Scenes at the Polish border, which is seeing part of the largest, most sudden displacement of population since the period after World War II.
Louis Witter/Le Pictorium
Many of the refugees arriving at the border were already exhausted from days of travel, Przemysl, Poland, March 4, 2022
Editor’s note: More than a million Ukrainians have fled the country in the ten days since Russian forces invaded. Millions more have been internally displaced, as the conflict continues. The French photojournalist Louis Witter reached the small town of Medyka, in southeastern Poland close to the Ukrainian border, at the beginning of the week. There he found hundreds of newly arrived Ukrainians, bewildered, lost, and lacking basic items. It was cold, sometimes snowing; many people had brought with them their pets, which now shared the harsh conditions.
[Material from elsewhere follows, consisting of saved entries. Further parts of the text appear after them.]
(** X4.  TryLockWithKill returns Rejected only when killExisting is false
    and the lock file records a PID other than the caller's that was
    reported running; the call has then made three calls, Stat, ReadFile and
    the liveness check, and every file is as it was. *)
Theorem rejected_means_running_owner
        (w : World) (l : InstanceLock) (killExisting : bool) :
  forall w' tr,
    exec o (TryLockWithKill l killExisting) w = (Rejected, w', tr) ->
    killExisting = false
    /\ (exists content P,
           files w (lockFilePath l) = Some content
           /\ Atoi (TrimSpace content) = Some P
           /\ P <> pid l
           /\ tr = [EvStat (lockFilePath l) None;
                    EvReadFile (lockFilePath l) (inl content);
                    EvIsProcessRunning P true])
    /\ files w' = files w.
Proof.
  intros w' tr Hexec.
  pose proof (TryLockWithKill_run (os o) l killExisting w _ w' tr Hexec) as Hrun.
  assert (Hcreate : forall x, createResult x <> Rejected)
    by (intros [e |]; discriminate).
  inversion Hrun as
      [e x Htr Hr | e y x Htr Hr | c y x Hp Htr Hr | c Hp Htr Hr
       | c q y x Hp Hq Htr Hr | c q Hp Hq Hk Htr Hr | c q e Hp Hq Hk Htr Hr
       | c q alive seenDead y x Hp Hq Hk Hn Htr Hr];
    try solve [exfalso; apply (Hcreate _ Hr)].
  subst tr. split; [exact Hk |]. split.
  - exists c, q. repeat split; try assumption.
    apply (exec_first_read o _ w _ w' [EvStat _ None] _ _ _ Hexec eq_refl).
  - apply (exec_frame o _ w _ w' _ Hexec). reflexivity.
Qed.

(** X5.  TryLockWithKill asks for a process to be killed at most once, only
    with killExisting, and only for the PID that the lock file records when
    that PID is not the caller's own and has just been reported running. *)
Theorem kill_request_is_for_recorded_running_owner
        (w : World) (l : InstanceLock) (killExisting : bool)
        (P : Z) (e : option error) :
  forall r w' tr,
    exec o (TryLockWithKill l killExisting) w = (r, w', tr) ->
    In (EvKillProcess P e) tr ->
    killExisting = true
    /\ P <> pid l
    /\ count isKill tr = 1%nat
    /\ exists content post,
         files w (lockFilePath l) = Some content
         /\ Atoi (TrimSpace content) = Some P
         /\ tr = [EvStat (lockFilePath l) None;
                  EvReadFile (lockFilePath l) (inl content);
                  EvIsProcessRunning P true;
                  EvKillProcess P e] ++ post.
Proof.
  intros r w' tr Hexec Hkill.
  pose proof (TryLockWithKill_run (os o) l killExisting w r w' tr Hexec) as Hrun.
  inversion Hrun as
      [e0 x Htr Hr | e0 y x Htr Hr | c y x Hp Htr Hr | c Hp Htr Hr
       | c q y x Hp Hq Htr Hr | c q Hp Hq Hk Htr Hr | c q e0 Hp Hq Hk Htr Hr
       | c q alive seenDead y x Hp Hq Hk Hn Htr Hr];
    subst tr; try solve [cbn in Hkill; intuition discriminate].
  - cbn in Hkill.
    destruct Hkill as [Hev | [Hev | [Hev | [Hev | []]]]]; try discriminate Hev.
    injection Hev as -> <-.
    repeat split; try assumption.
    exists c, []. repeat split; try assumption.
    apply (exec_first_read o _ w _ w' [EvStat _ None] _ _ _ Hexec eq_refl).
  - assert (q = P /\ e = None) as [-> ->].
    { cbn in Hkill.
      destruct Hkill as [Hev | [Hev | [Hev | [Hev | Hev]]]]; try discriminate Hev.
      - injection Hev as -> <-. split; reflexivity.
      - apply in_app_or in Hev. destruct Hev as [Hev | Hev].
        + apply pollTrace_events in Hev.
          destruct Hev as [Hev | [Hev | [Hev _]]]; discriminate Hev.
        + cbn in Hev. destruct Hev as [Hev | [Hev | []]]; discriminate Hev. }
    repeat split; try assumption.
    + destruct (pollTrace_measures P alive seenDead) as (_ & _ & _ & Hk0 & _).
      rewrite !count_app, Hk0. reflexivity.
    + exists c, (pollTrace P alive seenDead
                 ++ [EvRemove (lockFilePath l) y; writeEv l x]).
      repeat split; try assumption.
      apply (exec_first_read o _ w _ w' [EvStat _ None] _ _ _ Hexec eq_refl).
Qed.


(** X7.  When there is no lock file, TryLockWithKill makes two calls, the
    Stat that fails with ENOENT and the write of the caller's PID; no
    process is looked at or killed, and the call returns Acquired, with the
    lock file holding the PID, unless the write fails. *)
Theorem absent_lock_is_claimed_by_one_write
        (w : World) (l : InstanceLock) (killExisting : bool) :
  files w (lockFilePath l) = None ->
  forall r w' tr,
    exec o (TryLockWithKill l killExisting) w = (r, w', tr) ->
    exists x,
      tr = [EvStat (lockFilePath l) (Some ENOENT); writeEv l x]
      /\ r = createResult x
      /\ (x = None ->
          r = Acquired /\ files w' (lockFilePath l) = Some (Itoa (pid l))).
Proof.
  intros Habsent r w' tr Hexec.
  pose proof (TryLockWithKill_run (os o) l killExisting w r w' tr Hexec) as Hrun.
  assert (Hstat : forall post,
             tr = EvStat (lockFilePath l) None :: post -> False).
  { intros post ->.
    pose proof (exec_first_stat _ w r w' _ _ _ Hexec Habsent) as H.
    discriminate H. }
  inversion Hrun as
      [e x Htr Hr | e y x Htr Hr | c y x Hp Htr Hr | c Hp Htr Hr
       | c q y x Hp Hq Htr Hr | c q Hp Hq Hk Htr Hr | c q e Hp Hq Hk Htr Hr
       | c q alive seenDead y x Hp Hq Hk Hn Htr Hr];
    try solve [exfalso; apply (Hstat _ (eq_sym Htr))].
  subst tr r.
  pose proof (exec_first_stat _ w _ w' _ _ _ Hexec Habsent) as He.
  injection He as ->.
  exists x. split; [reflexivity |]. split; [reflexivity |].
  intros ->. split; [reflexivity |].
  apply (claimed_file o _ l w _ w' [EvStat (lockFilePath l) (Some ENOENT)] Hexec).
Qed.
Soon, humanitarian volunteers from all over Europe began arriving to help, buses started ferrying the refugees to the nearby city of Przemyl, and local Polish people mobilized to take care of the more than three hundred thousand people crossing the border. Makeshift camps have been established and train stations became staging posts to find temporary accommodation for refugees and help with their onward journeys.
Witter found that some Ukrainians still hoped to return soon—and met others who were making the journey in the opposite direction, going back to fight. But most, he said, simply seemed in shock.